- **Task objective**
Exactly the lines from the start of the data through the line containing "exactly the declared" should be output, with both ends kept and nothing added.

- **Provided material**
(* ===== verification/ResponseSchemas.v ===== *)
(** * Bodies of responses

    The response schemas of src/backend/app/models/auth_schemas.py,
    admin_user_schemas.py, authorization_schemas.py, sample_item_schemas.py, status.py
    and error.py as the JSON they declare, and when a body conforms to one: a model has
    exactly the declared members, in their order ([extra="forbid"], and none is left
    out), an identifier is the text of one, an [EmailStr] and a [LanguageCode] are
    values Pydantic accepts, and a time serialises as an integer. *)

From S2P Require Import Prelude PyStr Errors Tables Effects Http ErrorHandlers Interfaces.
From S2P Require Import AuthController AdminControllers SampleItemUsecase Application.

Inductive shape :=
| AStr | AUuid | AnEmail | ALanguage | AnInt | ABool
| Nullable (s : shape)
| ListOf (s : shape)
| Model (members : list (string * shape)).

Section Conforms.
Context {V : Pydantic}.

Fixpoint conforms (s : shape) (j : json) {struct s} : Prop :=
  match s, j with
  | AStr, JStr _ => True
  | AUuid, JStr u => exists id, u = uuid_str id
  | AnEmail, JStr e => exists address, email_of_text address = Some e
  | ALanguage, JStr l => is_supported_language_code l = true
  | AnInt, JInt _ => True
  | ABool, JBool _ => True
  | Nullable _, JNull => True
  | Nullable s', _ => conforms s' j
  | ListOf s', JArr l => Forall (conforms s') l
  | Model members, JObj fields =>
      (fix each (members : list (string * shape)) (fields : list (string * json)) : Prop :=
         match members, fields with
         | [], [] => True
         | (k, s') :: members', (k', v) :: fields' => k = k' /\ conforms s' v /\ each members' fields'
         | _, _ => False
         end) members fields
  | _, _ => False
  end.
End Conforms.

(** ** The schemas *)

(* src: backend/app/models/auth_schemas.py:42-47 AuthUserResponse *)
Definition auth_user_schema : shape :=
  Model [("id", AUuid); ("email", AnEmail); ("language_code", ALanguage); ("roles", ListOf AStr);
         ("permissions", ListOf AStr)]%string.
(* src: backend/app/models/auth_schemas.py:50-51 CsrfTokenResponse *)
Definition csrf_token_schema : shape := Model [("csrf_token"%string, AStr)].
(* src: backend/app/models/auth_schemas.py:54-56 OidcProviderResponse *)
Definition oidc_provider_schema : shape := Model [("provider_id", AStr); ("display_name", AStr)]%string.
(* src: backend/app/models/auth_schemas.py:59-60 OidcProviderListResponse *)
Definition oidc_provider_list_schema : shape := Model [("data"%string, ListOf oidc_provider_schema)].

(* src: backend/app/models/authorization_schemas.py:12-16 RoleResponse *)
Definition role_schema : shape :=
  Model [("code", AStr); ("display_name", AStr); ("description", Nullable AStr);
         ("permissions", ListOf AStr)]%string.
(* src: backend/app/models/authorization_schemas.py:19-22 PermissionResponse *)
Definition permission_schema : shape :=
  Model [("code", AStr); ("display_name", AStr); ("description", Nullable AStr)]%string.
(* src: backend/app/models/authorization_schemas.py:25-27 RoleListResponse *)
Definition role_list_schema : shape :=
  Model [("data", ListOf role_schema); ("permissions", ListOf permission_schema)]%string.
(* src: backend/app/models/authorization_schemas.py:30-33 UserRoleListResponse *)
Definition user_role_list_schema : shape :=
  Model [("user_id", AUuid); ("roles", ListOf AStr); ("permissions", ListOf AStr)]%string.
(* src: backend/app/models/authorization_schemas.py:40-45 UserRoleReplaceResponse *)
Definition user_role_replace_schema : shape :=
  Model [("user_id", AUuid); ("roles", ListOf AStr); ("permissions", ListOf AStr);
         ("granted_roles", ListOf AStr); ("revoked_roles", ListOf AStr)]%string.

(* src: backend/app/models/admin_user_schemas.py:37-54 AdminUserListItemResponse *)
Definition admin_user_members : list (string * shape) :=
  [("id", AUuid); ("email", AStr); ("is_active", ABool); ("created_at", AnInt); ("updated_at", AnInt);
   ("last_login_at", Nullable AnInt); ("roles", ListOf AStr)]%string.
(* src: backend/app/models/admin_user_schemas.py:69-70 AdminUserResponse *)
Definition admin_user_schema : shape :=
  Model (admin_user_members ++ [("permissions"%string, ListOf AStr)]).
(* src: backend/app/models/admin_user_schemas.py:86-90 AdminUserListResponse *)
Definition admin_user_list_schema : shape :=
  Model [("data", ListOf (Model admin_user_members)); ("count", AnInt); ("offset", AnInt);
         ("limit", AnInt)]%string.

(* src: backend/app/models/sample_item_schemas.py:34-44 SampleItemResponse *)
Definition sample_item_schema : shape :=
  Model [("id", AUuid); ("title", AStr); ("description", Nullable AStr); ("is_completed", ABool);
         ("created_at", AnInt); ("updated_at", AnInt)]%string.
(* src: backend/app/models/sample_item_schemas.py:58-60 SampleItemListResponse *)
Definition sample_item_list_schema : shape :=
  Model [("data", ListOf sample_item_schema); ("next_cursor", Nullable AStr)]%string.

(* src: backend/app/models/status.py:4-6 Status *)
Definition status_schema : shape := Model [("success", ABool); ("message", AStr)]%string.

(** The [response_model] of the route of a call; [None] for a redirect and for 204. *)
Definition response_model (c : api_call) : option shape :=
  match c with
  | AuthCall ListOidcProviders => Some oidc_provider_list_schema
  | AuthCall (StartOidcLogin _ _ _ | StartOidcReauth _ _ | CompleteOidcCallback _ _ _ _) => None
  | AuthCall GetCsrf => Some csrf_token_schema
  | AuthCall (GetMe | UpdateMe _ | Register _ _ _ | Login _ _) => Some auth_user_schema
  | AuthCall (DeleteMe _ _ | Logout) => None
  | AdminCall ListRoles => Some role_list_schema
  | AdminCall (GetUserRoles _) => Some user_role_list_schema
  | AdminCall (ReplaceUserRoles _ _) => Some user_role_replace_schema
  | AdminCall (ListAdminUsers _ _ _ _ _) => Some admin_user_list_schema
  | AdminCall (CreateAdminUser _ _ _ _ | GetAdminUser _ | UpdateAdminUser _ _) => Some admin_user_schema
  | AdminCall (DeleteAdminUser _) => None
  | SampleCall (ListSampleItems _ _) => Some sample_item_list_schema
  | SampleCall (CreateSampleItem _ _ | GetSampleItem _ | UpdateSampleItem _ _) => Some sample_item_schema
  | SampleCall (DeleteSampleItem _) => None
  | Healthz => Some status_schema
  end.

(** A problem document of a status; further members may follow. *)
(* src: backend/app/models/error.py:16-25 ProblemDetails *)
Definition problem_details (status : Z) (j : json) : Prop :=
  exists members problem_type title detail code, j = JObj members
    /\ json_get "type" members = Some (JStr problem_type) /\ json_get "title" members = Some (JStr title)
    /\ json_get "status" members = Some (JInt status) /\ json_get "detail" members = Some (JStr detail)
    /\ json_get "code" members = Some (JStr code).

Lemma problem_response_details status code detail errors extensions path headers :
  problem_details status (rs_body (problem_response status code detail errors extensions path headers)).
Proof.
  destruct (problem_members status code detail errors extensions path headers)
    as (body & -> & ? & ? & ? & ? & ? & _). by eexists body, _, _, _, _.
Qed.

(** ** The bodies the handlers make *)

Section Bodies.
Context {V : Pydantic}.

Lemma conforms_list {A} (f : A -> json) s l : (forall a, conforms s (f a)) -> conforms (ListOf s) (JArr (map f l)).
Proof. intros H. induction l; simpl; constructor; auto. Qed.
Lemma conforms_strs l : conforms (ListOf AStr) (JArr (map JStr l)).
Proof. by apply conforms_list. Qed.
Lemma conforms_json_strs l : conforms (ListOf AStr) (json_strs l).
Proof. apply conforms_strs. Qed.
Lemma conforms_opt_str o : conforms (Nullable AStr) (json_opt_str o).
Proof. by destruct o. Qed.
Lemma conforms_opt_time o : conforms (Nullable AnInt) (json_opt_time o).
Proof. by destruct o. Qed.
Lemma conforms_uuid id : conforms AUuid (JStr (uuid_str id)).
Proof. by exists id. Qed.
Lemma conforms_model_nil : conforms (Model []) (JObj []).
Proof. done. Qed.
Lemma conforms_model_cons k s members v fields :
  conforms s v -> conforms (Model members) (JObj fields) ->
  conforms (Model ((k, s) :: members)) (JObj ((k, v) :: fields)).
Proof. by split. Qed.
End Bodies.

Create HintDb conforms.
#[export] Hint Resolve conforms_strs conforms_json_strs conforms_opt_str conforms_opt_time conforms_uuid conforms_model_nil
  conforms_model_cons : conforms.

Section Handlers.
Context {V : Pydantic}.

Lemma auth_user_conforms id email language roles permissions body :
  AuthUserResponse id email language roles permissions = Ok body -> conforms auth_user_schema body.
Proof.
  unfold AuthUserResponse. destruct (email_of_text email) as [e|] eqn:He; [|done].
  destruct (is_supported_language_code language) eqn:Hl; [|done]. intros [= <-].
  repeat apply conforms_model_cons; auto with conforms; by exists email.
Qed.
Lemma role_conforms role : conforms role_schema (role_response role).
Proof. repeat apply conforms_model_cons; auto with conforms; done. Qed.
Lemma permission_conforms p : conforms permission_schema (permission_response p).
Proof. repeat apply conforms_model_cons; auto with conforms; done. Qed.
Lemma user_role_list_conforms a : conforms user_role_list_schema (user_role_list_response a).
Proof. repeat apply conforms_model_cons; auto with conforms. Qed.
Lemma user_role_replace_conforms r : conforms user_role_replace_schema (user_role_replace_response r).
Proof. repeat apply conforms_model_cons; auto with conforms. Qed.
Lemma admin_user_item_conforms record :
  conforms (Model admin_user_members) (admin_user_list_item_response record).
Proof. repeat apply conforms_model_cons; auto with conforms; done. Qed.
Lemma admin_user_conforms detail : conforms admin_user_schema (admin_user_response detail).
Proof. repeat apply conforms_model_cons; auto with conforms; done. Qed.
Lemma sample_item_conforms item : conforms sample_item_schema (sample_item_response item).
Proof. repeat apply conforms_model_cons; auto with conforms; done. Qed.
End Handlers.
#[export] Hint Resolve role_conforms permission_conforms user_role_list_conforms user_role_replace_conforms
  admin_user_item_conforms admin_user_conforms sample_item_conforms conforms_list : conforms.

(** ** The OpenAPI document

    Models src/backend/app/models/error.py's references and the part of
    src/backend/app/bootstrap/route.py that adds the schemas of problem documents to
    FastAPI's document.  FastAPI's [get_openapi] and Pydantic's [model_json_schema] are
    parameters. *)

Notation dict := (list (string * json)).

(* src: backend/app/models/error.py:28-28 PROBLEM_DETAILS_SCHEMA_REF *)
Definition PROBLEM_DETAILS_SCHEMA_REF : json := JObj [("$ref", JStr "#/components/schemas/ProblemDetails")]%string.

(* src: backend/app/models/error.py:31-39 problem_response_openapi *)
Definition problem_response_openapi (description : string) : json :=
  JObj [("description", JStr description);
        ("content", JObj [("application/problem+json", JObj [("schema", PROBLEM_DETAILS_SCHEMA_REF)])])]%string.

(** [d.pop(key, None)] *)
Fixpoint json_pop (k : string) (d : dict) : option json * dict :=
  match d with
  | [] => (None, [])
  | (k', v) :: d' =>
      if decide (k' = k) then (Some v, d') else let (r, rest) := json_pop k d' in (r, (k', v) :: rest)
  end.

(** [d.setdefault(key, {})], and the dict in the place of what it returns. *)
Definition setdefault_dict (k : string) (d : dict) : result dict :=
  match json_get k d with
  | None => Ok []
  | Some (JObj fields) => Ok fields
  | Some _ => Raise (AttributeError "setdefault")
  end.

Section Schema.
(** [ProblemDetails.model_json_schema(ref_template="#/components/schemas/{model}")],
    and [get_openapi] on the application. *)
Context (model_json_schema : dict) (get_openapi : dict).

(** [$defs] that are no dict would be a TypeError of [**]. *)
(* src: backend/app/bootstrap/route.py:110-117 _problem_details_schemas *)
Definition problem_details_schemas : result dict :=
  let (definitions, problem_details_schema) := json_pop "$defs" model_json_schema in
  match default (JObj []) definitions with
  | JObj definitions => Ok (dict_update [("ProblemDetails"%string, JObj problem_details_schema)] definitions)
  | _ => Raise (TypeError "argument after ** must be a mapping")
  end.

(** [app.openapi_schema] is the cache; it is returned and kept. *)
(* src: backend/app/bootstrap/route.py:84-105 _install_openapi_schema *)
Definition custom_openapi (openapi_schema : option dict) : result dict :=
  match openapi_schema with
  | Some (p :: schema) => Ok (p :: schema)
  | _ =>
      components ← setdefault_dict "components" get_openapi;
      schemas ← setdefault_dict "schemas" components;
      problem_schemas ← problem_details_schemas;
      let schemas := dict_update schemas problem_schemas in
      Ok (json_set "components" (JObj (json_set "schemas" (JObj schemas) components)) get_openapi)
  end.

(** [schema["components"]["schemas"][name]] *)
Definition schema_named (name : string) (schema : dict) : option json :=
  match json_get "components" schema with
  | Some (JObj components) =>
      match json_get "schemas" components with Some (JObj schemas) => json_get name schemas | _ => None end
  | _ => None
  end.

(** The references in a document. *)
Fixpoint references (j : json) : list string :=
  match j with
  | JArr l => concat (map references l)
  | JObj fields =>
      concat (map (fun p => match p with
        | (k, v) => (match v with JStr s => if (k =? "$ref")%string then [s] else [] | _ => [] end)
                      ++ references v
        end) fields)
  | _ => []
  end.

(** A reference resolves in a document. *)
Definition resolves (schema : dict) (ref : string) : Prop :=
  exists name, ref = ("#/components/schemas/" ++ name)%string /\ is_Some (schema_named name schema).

- **Exercise output**
(* ===== verification/ResponseSchemas.v ===== *)
(** * Bodies of responses

    The response schemas of src/backend/app/models/auth_schemas.py,
    admin_user_schemas.py, authorization_schemas.py, sample_item_schemas.py, status.py
    and error.py as the JSON they declare, and when a body conforms to one: a model has
    exactly the declared members, in their order ([extra="forbid"], and none is left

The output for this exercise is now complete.